"Oh, Jack, the divinity of it! I am ashamed of all I have said before! Tear down that pedigree from your wall! Forget all I've said about marrying people off like animals—about improving the breed—about anything but love—love—love. For, when my lips touched his, life grew different! I had never felt it before! From that moment I was in love—divinely, gloriously in love!
"He keeled over, of course. It all but killed him. It was the crisis of the disease of thirty years' standing, but I had my nerve with me, and when he came to he was so bashful and happy, Jack. He said shyly, 'But, darling Lucretia, don't you think our parents might object; wouldn't it be romantic if we ran away?'
"And we did, Jack, that very night. I had him put a ladder up to his bed room window, and that night I slipped out, brought him down the ladder, and we ran off to town and were married!
"Oh, it was so romantic, such a sweet dream! And here we are in his old home in Germany and so happy!

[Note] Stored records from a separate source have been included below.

(** ** Merge of clusters (claim C2) *)

(** C2, as amended: after a call whose candidate set spans more than one
    primary, on a store that satisfies the forest invariant and does not
    fail, the primary with the earliest [createdAt] remains primary; every
    other primary of the candidate set is a secondary with [linkedId =
    truePrimary.id]; every non-deleted contact whose [linkedId] pointed at a
    demoted primary is linked to [truePrimary.id]; and the forest invariant
    holds again: every non-deleted secondary is linked to a primary, none to
    a secondary.  If no live secondary was an orphan of a tombstoned
    primary before the call, none is after it. *)
Theorem merge_keeps_one_level_forest now req w t others resp w' :
  failAfter w = None ->
  forest w = true ->
  matchesOf req (rows w) <> [] ->
  primariesOf (candidatesOf req (rows w)) = t :: others ->
  others <> [] ->
  identifyContact now req w = (inr resp, w') ->
  (In t (rows w') /\ Contact.linkPrecedence t = primary /\
   IdentifyResponse.primaryContactId resp = Contact.id t /\
   forall p, In p (candidatesOf req (rows w)) -> isPrimary p = true ->
             Contact.createdAt t <= Contact.createdAt p) /\
  (forall o, In o (candidatesOf req (rows w)) -> isPrimary o = true -> o <> t ->
     exists c, In c (rows w') /\ Contact.id c = Contact.id o /\
               Contact.linkPrecedence c = secondary /\
               Contact.linkedId c = Some (Contact.id t)) /\
  (forall o c, In o (candidatesOf req (rows w)) -> isPrimary o = true -> o <> t ->
     In c (rows w) -> notDeleted c = true ->
     Contact.linkedId c = Some (Contact.id o) ->
     exists c', In c' (rows w') /\ Contact.id c' = Contact.id c /\
                Contact.linkedId c' = Some (Contact.id t)) /\
  forest w' = true /\
  (forall c, In c (rows w') -> notDeleted c = true ->
     Contact.linkPrecedence c = secondary ->
     exists p, In p (rows w') /\ Contact.linkedId c = Some (Contact.id p) /\
               Contact.linkPrecedence p = primary) /\
  (liveForest w = true -> liveForest w' = true).
Proof.
  intros Hnf Hf Hm Hp Hothers Hrun.
  destruct (identify_selected _ _ _ _ _ Hnf Hm Hrun) as (t0 & others0 & Hp0 & Hid & Hw').
  rewrite Hp in Hp0. injection Hp0 as <- <-. subst w'.
  pose proof (truePrimary_not_demoted req w t others Hf Hp) as Ht.
  assert (forall o, In o (candidatesOf req (rows w)) -> isPrimary o = true -> o <> t ->
                    In o others) as Hoth.
  { intros o Ho Hop Hne.
    assert (In o (t :: others)) as [E|H]; [|congruence|exact H].
    rewrite <- Hp. apply primariesOf_In. auto. }
  pose proof (forest_after now req w t others Hf Hp) as Hf'.
  split; [|split; [|split; [|split; [|split]]]].
  - split; [eapply truePrimary_in_after; eauto|].
    destruct (primaries_in_rows req w t others Hp t (or_introl eq_refl)) as (_ & _ & Htp).
    split; [|split; [exact Hid|]].
    + unfold isPrimary in Htp. destruct (Contact.linkPrecedence t); [reflexivity|discriminate].
    + intros p. apply truePrimary_earliest with (others := others). exact Hp.
  - intros o Ho Hop Hne. specialize (Hoth o Ho Hop Hne).
    exists (mergeOne now (Contact.id t) others o). split.
    + apply merged_in_after. apply candidatesOf_In in Ho. tauto.
    + rewrite mergeOne_id. split; [reflexivity|].
      rewrite (mergeOne_closed _ _ _ _ Ht).
      assert (isOther others (Contact.id o) = true) as ->
          by (apply isOther_In, in_map, Hoth).
      split; reflexivity.
  - intros o c Ho Hop Hne Hc Hl Hlink. specialize (Hoth o Ho Hop Hne).
    exists (mergeOne now (Contact.id t) others c). split; [apply merged_in_after; exact Hc|].
    rewrite mergeOne_id. split; [reflexivity|].
    destruct (merged_row now req w t others Hf Hp c Hc Hl) as [[_ H]|(_ & _ & H)]; [exact H|].
    unfold linksToOther in H. rewrite Hl, Hlink in H. simpl in H.
    assert (isOther others (Contact.id o) = true) by (apply isOther_In, in_map, Hoth).
    congruence.
  - exact Hf'.
  - intros c Hc Hl Hs.
    destruct (forest_elim _ Hf') as (_ & _ & Hw).
    assert (isPrimary c = false) as Hcp by (unfold isPrimary; rewrite Hs; reflexivity).
    destruct (treeLinked_secondary _ _ (Hw c Hc) Hl Hcp) as (l & El & Hat).
    apply primaryAt_iff in Hat. destruct Hat as (p & Hpin & <- & Hpp).
    exists p. repeat split; auto.
    unfold isPrimary in Hpp. destruct (Contact.linkPrecedence p); [reflexivity|discriminate].
  - apply liveForest_after; auto.
Qed.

"Forgive and forget all that I have ever said about people falling in love, for mine at last was the hardest fall!"
CHAPTER III
A NIGHT WITH CAPTAIN SKIPPER
Blessed is that man who is born with the saving grace of humor! Blessings on the memory of my Celtic sires!
One night when Eloise and the twins were away, I rode over to spend the night with my brother Ned. He had been elected to Congress from the Hermitage District, and together we were to frame a Forestry Bill—the first of that series of acts which have steadily legislated toward the Conservation of our national resources, and which will yet lead on to greater things; first and foremost of which, and most vital, will be the taking over for preservation by the national Government of the entire Appalachian mountain range, the forests of which are at the headwaters of nearly all the Eastern half of our country.
My brother was not home, but the others were, and to my great delight a girl baby as much like her mother as two turquoise shells. Little Sister had grown into a slim, pretty girl, and Captain Skipper, more positive than ever, began early begging his mother, since his father was away, to let him sleep with his Uncle Jack that night.